Stored data
"""

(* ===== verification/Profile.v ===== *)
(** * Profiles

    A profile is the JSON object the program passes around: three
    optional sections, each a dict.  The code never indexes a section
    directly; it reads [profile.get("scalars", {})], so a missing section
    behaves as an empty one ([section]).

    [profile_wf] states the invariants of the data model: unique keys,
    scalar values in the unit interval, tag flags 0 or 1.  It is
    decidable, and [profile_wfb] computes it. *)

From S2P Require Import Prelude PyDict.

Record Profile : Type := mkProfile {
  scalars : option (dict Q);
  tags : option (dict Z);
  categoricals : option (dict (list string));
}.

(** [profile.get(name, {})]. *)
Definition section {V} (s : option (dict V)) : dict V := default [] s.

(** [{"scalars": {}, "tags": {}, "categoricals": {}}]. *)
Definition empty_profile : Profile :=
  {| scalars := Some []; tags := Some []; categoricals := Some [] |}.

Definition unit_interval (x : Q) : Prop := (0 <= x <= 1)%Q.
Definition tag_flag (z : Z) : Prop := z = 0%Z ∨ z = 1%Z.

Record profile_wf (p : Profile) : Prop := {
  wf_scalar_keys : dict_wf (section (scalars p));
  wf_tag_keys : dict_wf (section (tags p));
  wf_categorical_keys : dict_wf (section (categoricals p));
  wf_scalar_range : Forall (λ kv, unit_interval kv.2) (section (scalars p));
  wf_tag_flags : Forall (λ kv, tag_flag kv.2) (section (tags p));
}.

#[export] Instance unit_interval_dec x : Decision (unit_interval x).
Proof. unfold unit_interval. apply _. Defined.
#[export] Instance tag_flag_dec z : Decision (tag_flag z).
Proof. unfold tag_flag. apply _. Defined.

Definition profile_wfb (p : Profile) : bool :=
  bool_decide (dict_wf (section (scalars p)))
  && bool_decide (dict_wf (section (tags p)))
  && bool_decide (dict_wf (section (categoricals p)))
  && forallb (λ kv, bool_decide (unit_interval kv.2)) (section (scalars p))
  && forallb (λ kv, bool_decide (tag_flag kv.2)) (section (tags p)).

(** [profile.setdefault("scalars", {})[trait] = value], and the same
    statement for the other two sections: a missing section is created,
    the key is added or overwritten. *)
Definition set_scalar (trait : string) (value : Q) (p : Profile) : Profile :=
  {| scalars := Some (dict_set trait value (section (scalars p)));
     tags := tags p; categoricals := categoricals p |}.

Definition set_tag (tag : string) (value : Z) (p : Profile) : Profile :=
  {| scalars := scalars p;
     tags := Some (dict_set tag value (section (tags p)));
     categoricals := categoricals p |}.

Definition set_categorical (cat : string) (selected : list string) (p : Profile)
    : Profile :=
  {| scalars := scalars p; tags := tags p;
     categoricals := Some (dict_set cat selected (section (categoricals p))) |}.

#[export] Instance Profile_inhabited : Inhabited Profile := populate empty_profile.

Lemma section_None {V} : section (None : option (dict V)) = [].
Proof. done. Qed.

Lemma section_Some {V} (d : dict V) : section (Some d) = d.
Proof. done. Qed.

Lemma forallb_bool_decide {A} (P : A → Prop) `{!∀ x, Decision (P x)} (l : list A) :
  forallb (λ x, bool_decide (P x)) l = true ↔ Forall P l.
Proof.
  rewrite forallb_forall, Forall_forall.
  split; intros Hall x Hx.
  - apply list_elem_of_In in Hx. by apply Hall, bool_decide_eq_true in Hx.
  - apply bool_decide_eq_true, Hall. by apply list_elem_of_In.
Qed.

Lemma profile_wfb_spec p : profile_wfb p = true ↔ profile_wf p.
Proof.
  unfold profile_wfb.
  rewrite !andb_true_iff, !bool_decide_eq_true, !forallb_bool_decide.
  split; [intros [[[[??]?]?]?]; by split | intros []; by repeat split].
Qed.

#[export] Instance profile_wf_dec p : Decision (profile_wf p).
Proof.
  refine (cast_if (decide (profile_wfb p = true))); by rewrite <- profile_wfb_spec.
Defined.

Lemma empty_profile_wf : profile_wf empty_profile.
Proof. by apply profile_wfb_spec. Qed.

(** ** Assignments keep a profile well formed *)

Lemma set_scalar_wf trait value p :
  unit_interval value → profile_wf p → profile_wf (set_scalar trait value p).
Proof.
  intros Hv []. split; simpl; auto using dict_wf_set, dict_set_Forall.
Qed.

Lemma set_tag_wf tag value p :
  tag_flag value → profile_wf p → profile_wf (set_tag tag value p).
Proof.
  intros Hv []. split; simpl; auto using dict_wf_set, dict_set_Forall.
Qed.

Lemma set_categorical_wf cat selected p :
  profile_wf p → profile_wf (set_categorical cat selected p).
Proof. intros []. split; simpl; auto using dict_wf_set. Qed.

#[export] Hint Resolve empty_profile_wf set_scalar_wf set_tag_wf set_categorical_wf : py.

"""

## What is expected:
The answer must consist of every line from the entries above that contains the string "rewrite".

## Reply:
  rewrite forallb_forall, Forall_forall.
  rewrite !andb_true_iff, !bool_decide_eq_true, !forallb_bool_decide.
  refine (cast_if (decide (profile_wfb p = true))); by rewrite <- profile_wfb_spec.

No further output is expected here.